Ainsi, comme le rapportent Henao et Córdoba, la dynamique centrale de Noël, en dehors des réunions de famille, est la consommation. Surtout, parce que la grande majorité des dons ne sont pas nécessaires à notre survie. Ces auteurs affirment également que la consommation concerne un ensemble de processus socioculturels. Selon eux, «ce ne sont pas les besoins individuels qui déterminent quoi, comment et qui consomme». De cette manière, ils montrent que la société et la culture déterminent notre comportement de consommation, dans ce cas, des.

Réflexion finale

Malgré le message quelque peu critique de cet article, cela ne signifie pas qu'à Noël, vous pouvez profiter et avoir d'autres détails. Cependant, être toujours conscient qu'il s'agit d'un comportement social imposé dont nous sommes les victimes conscientes et inconscientes.

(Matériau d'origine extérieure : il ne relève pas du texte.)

(** X4.  On any page larger than its margins the image box has positive
    sides, touches the margins in width or in height, and no box of ratio
    16:9 that fits inside the margins is wider or higher. *)
Theorem imageBox_largest (W H w h : Q) :
  20 < W -> 20 < H ->
  0 < h -> w / h == 16 / 9 -> w <= W - 20 -> h <= H - 20 ->
  let b := imageBox W H in
  0 < Box.imgWidth b /\ 0 < Box.imgHeight b /\
  (Box.imgWidth b == W - 20 \/ Box.imgHeight b == H - 20) /\
  w <= Box.imgWidth b /\ h <= Box.imgHeight b.
Proof.
  intros HW HH Hh Hratio Hw Hhh. unfold imageBox.
  assert (Ew : w == (16 # 9) * h).
  { rewrite <- (Qmult_div_r w h) by lra. rewrite Hratio. field. }
  assert (E : forall q, q / aspectRatio == q * (9 # 16)).
  { intros q. unfold aspectRatio. field. }
  assert (A : aspectRatio == 16 # 9) by reflexivity.
  destruct (Qlt_le_dec (H - 20) ((W - 20) / aspectRatio)) as [Hlt | Hle];
    cbv zeta; cbn [Box.imgWidth Box.imgHeight];
    rewrite E in *; rewrite ?E, ?A; repeat split; lra.
Qed.

Lemma imageBox_largest_witness :
  277 <= Box.imgWidth (imageBox pdfWidth pdfHeight) /\
  (277 * (9 # 16)) <= Box.imgHeight (imageBox pdfWidth pdfHeight).
Proof.
  assert (HW : 20 < pdfWidth) by (unfold pdfWidth; lra).
  assert (HH : 20 < pdfHeight) by (unfold pdfHeight; lra).
  assert (Hh : 0 < 277 * (9 # 16)) by lra.
  assert (Hr : 277 / (277 * (9 # 16)) == 16 / 9) by reflexivity.
  assert (Hw : 277 <= pdfWidth - 20) by (unfold pdfWidth; lra).
  assert (Hhh : 277 * (9 # 16) <= pdfHeight - 20) by (unfold pdfHeight; lra).
  exact (proj2 (proj2 (proj2 (imageBox_largest pdfWidth pdfHeight 277
                                (277 * (9 # 16)) HW HH Hh Hr Hw Hhh)))).
Defined.

Local Close Scope Q_scope.

(** ** The geometry of the slide (lines 103-106) *)

Lemma pairSums_checked_ok (f g : nat -> float) (n : nat) (bound : float) :
  pairSums_checked f g n bound = true ->
  forall a b, (a + b <= n)%nat -> leb (f a + g b) bound = true.
Proof.
  unfold pairSums_checked. cbv zeta. intros H a b Hab.
  rewrite forallb_forall in H.
  assert (Ha : In (a, f a) (combine (seq 0 (S n)) (map f (seq 0 (S n))))).
  { assert (E : nth a (combine (seq 0 (S n)) (map f (seq 0 (S n))))
                  (0%nat, f 0%nat) = (a, f a)).
    { rewrite combine_nth by (rewrite length_map; reflexivity).
      rewrite (map_nth f (seq 0 (S n)) 0%nat a).
      rewrite seq_nth by lia. reflexivity. }
    rewrite <- E. apply nth_In.
    rewrite length_combine, length_map, length_seq. lia. }
  specialize (H _ Ha). cbn [fst snd] in H. rewrite forallb_forall in H.
  apply H. rewrite firstn_map, firstn_seq_le by lia.
  apply in_map. apply in_seq. lia.
Qed.

Lemma slideEdges_checked_ok : slideEdges_checked = true.
Proof. vm_compute. reflexivity. Qed.

Lemma slideRight_checked_ok : slideRight_checked = true.
Proof. vm_compute. reflexivity. Qed.

Lemma slideBottom_checked_ok : slideBottom_checked = true.
Proof. vm_compute. reflexivity. Qed.

(** X5.  For a component whose position and size are whole numbers within
    the canvas, the box the presentation renderer computes has its left edge
    at 0 or more, its top edge at 1.2 or more, and a width and a height that
    are not negative; its right edge x + w, as binary64 adds it, is at most
    10.000000000000002 and its bottom edge y + h at most 6.800000000000001:
    the box leaves the area 10 wide that ends at 6.8 by one rounding step at
    most. *)
Theorem slide_geometry_within_content (component : Component.t) (x y w h : nat) :
  onGrid component x y w h ->
  leb 0 (slideX component) = true /\
  leb 1.2 (slideY component) = true /\
  leb 0 (slideW component) = true /\
  leb 0 (slideH component) = true /\
  leb (slideX component + slideW component) 10.000000000000002 = true /\
  leb (slideY component + slideH component) 6.800000000000001 = true.
Proof.
  intros (Hxw & Hyh & Hp & Hs).
  unfold slideX, slideY, slideW, slideH. rewrite Hp, Hs.
  cbn [Position.x Position.y Size.width Size.height].
  change (wholeNumber (Z.of_nat x) / 800 * 10) with (slideXOf x).
  change (wholeNumber (Z.of_nat w) / 800 * 10) with (slideXOf w).
  change (wholeNumber (Z.of_nat y) / 450 * 5.6 + 1.2) with (slideYOf y).
  change (wholeNumber (Z.of_nat h) / 450 * 5.6) with (slideHOf h).
  pose proof slideEdges_checked_ok as He. unfold slideEdges_checked in He.
  apply andb_true_iff in He as [Hxs Hys].
  rewrite forallb_forall in Hxs, Hys.
  assert (Hx : In x (seq 0 801)) by (apply in_seq; lia).
  assert (Hw : In w (seq 0 801)) by (apply in_seq; lia).
  assert (Hy : In y (seq 0 451)) by (apply in_seq; lia).
  assert (Hh : In h (seq 0 451)) by (apply in_seq; lia).
  apply Hys in Hy, Hh.
  apply andb_true_iff in Hy as [Hy _]. apply andb_true_iff in Hh as [_ Hh].
  split; [ apply Hxs; exact Hx | ]. split; [ exact Hy | ].
  split; [ apply Hxs; exact Hw | ]. split; [ exact Hh | ].
  split.
  - apply (pairSums_checked_ok slideXOf slideXOf 800 _ slideRight_checked_ok).
    exact Hxw.
  - apply (pairSums_checked_ok slideYOf slideHOf 450 _ slideBottom_checked_ok).
    exact Hyh.
Qed.

Lemma slide_geometry_within_content_witness :
  leb (slideX Demo.wide + slideW Demo.wide) 10.000000000000002 = true.
Proof.
  assert (Hgrid : onGrid Demo.wide 7 0 793 450).
  { unfold onGrid. repeat split; try (vm_compute; reflexivity); lia. }
  exact (proj1 (proj2 (proj2 (proj2 (proj2
           (slide_geometry_within_content Demo.wide 7 0 793 450 Hgrid)))))).
Defined.

(** The rounding step is used: the box of the component at x = 2 of width
    798 ends right of 10, and the box at y = 4 of height 446 below 6.8. *)
Example slide_geometry_rounding :
  slideXOf 2 + slideXOf 798 = 10.000000000000002 /\
  ltb 10 (slideXOf 2 + slideXOf 798) = true /\
  slideYOf 4 + slideHOf 446 = 6.800000000000001 /\
  ltb 6.8 (slideYOf 4 + slideHOf 446) = true.
Proof. repeat split; vm_compute; reflexivity. Qed.

(** ** The slide as a function of the components (lines 102-138) *)

(** X7.  The slide is built exactly when no chart component has an empty
    [datasets]: it is then the title box followed by the objects of each
    component, in the order of the components; otherwise the loop throws the
    TypeError of the read of [labels], whatever else the dashboard holds. *)
Theorem buildSlide_characterised (host : Host) (dashboard : DashboardConfig.t) :
  let components := DashboardConfig.components dashboard in
  (existsb hasEmptyDatasets components = false ->
   buildSlide host dashboard
   = Ok (titleText dashboard
         :: flat_map (componentObjects host dashboard) components)) /\
  (existsb hasEmptyDatasets components = true ->
   buildSlide host dashboard = Throw (readOfUndefined host "labels")).
Proof.
  cbv zeta. split.
  - apply buildSlide_objects.
  - apply buildSlide_throws.
Qed.

(** X8.  The pptx export is a success response if and only if no chart
    component has an empty [datasets] and the host both writes the
    presentation (layout LAYOUT_16x9, one slide: the title box and the
    components' objects in order) and gives its blob an object URL. *)
Theorem pptx_success_iff
  (host : Host) (dashboard : DashboardConfig.t) (canvas : Canvas) :
  isSuccess (exportDashboard host dashboard "pptx" canvas) <->
  existsb hasEmptyDatasets (DashboardConfig.components dashboard) = false /\
  exists blob url,
    pptx_write host
      (Pptx.make "LAYOUT_16x9"
         [titleText dashboard
          :: flat_map (componentObjects host dashboard)
               (DashboardConfig.components dashboard)]) "blob" = Ok blob /\
    createObjectURL host blob = Ok url.
Proof.
  unfold isSuccess, exportDashboard, dispatch.
  cbn [String.eqb Ascii.eqb Bool.eqb]. unfold exportAsPowerPoint.
  destruct (existsb hasEmptyDatasets (DashboardConfig.components dashboard)) eqn:He.
  - rewrite (buildSlide_throws _ _ He). cbn [bind try_catch readMessage throw]. split.
    + intros (url & name & H). discriminate H.
    + intros [H _]. discriminate H.
  - rewrite (buildSlide_objects _ _ He).
    cbn [bind]. cbv zeta. unfold Slide in *.
    destruct (pptx_write host _ "blob") as [blob | e | v];
      cbn [bind try_catch readMessage throw].
    + destruct (createObjectURL host blob) as [url | e | v] eqn:Hu;
        cbn [bind try_catch readMessage throw].
      * split; [ intros _; split; [ reflexivity | ]; eauto | eauto ].
      * split; [ intros (u & n & H); discriminate H | ].
        intros [_ (b & u & [= <-] & Hu')]. congruence.
      * split; [ intros (u & n & H); destruct v; cbn [throw bind] in H; discriminate H | ].
        intros [_ (b & u & [= <-] & Hu')]. congruence.
    + split; [ intros (u & n & H); discriminate H | ].
      intros [_ (b & u & H & _)]. discriminate H.
    + split; [ intros (u & n & H); destruct v; cbn [throw bind] in H; discriminate H | ].
      intros [_ (b & u & H & _)]. discriminate H.
Qed.

(** ** The title box of a KPI tile (lines 93-99 and 129-135) *)

Lemma titleRows_checked_ok : titleRows_checked = true.
Proof. vm_compute. reflexivity. Qed.

(** X9.  For a kpi component with a non-empty title the callback adds the
    KPI box and then its title box, at the same x and width; the title box
    is 0.3 high and its top edge is the KPI box's minus 0.3.  When the
    component's y on the canvas is a whole number from 0 to 450, the bottom
    edge of the title box, as binary64 adds it, is the top edge of the KPI
    box, and the title box reaches above the lower edge of the dashboard's
    title box (0.3 + 0.8) exactly when that y is at most 16. *)
Theorem kpi_title_box_position
  (host : Host) (dashboard : DashboardConfig.t) (slide : Slide)
  (component : Component.t) (title : string) :
  Component.type component = "kpi" ->
  Component.title component = Some title ->
  title <> EmptyString ->
  exists kpiOptions titleOptions bandOptions,
    addComponent host dashboard slide component
    = Ok (slide ++ [addText (kpiText host component) kpiOptions;
                    addText title titleOptions])%list /\
    titleText dashboard = addText (DashboardConfig.title dashboard) bandOptions /\
    TextOptions.x titleOptions = TextOptions.x kpiOptions /\
    TextOptions.w titleOptions = TextOptions.w kpiOptions /\
    TextOptions.y titleOptions = TextOptions.y kpiOptions - 0.3 /\
    TextOptions.h titleOptions = 0.3 /\
    (forall y : nat,
       (y <= 450)%nat ->
       Position.y (Component.position component) = wholeNumber (Z.of_nat y) ->
       PrimFloat.eqb (TextOptions.y titleOptions + TextOptions.h titleOptions)
         (TextOptions.y kpiOptions) = true /\
       (PrimFloat.ltb (TextOptions.y titleOptions)
          (TextOptions.y bandOptions + TextOptions.h bandOptions) = true
        <-> (y <= 16)%nat)).
Proof.
  intros Ht Htitle Hne.
  assert (Htruthy : truthy (Some title) = true).
  { destruct title; [ congruence | reflexivity ]. }
  rewrite (addComponent_kpi host dashboard slide component Ht), Htitle, Htruthy.
  unfold kpiBox, kpiTitleBox, titleText.
  do 3 eexists. split; [ reflexivity | ]. split; [ reflexivity | ].
  cbn [TextOptions.x TextOptions.y TextOptions.w TextOptions.h].
  split; [ reflexivity | ]. split; [ reflexivity | ].
  split; [ reflexivity | ]. split; [ reflexivity | ].
  intros y Hy Hpos. unfold slideY. rewrite Hpos.
  pose proof titleRows_checked_ok as H.
  unfold titleRows_checked in H. rewrite forallb_forall in H.
  assert (Hin : In y (seq 0 451)) by (apply in_seq; lia).
  apply H in Hin. apply andb_true_iff in Hin as [Hedge Hband].
  unfold slideYOf in Hedge, Hband. split; [ exact Hedge | ].
  apply eqb_prop in Hband. rewrite Hband. apply Nat.leb_le.
Qed.

Lemma kpi_title_box_position_witness :
  exists kpiOptions titleOptions,
    addComponent Demo.host (Demo.dashboard "Q1 Report" [Demo.revenue]) []
      Demo.revenue
    = Ok [addText "1000 USD" kpiOptions; addText "Revenue" titleOptions] /\
    TextOptions.y titleOptions = TextOptions.y kpiOptions - 0.3.
Proof.
  assert (Hne : "Revenue" <> EmptyString) by discriminate.
  destruct (kpi_title_box_position Demo.host
              (Demo.dashboard "Q1 Report" [Demo.revenue]) [] Demo.revenue
              "Revenue" eq_refl eq_refl Hne)
    as (k & t & b & Hadd & _ & _ & _ & Hedge & _).
  exists k, t. split; [ exact Hadd | exact Hedge ].
Defined.

(** ** Labels and data of unequal length (lines 112-115) *)

Lemma mapi_from_ext {A B : Type} (f g : A -> nat -> B) (l : list A) (i : nat) :
  (forall k a, nth_error l k = Some a -> f a (i + k)%nat = g a (i + k)%nat) ->
  mapi_from i f l = mapi_from i g l.
Proof.
  revert i. induction l as [| a l IH]; intros i H; simpl; [ reflexivity | ].
  f_equal.
  - specialize (H 0%nat a eq_refl). rewrite Nat.add_0_r in H. exact H.
  - apply IH. intros k b Hk. specialize (H (S k) b Hk).
    replace (S i + k)%nat with (i + S k)%nat by lia. exact H.
Qed.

C'est un moment idéal pour l'amour que nous distillons et la générosité que nous semblons porter au reste de l'année. Accomplir des actes d'amour et aider les autres, sans aucun doute, affecte également positivement chacun de nous. Les implications émotionnelles de Noël peuvent donc être fructueuses si nous continuons à y travailler..

Matthieu Ricard, biologiste moléculaire et moine bouddhiste, a été surnommé l'homme le plus heureux du monde. En tant que bouddhiste, ses méditations se concentrent également sur l'amour et la compassion, et il est scientifiquement prouvé que la méditation sur ces deux concepts augmente les niveaux de bonheur. Au niveau du cerveau, le cortex préfrontal gauche associé à des niveaux de bien-être est activé.

«J'ai fini par comprendre que même si certaines personnes sont naturellement plus heureuses que d'autres, leur bonheur reste vulnérable et incomplet, et qu'atteindre un bonheur durable comme manière d'être est une compétence. Cela demande un effort soutenu pour former l'esprit et développer un ensemble de qualités humaines, telles que la paix intérieure; pleine conscience; et l’amour altruiste ». -Matthieu Ricard-

Ainsi, Noël peut servir d'inspiration bienveillante pour générer en nous une graine de gentillesse et de générosité qui va au-delà des vacances. Et de cette façon, au profit de tous les êtres.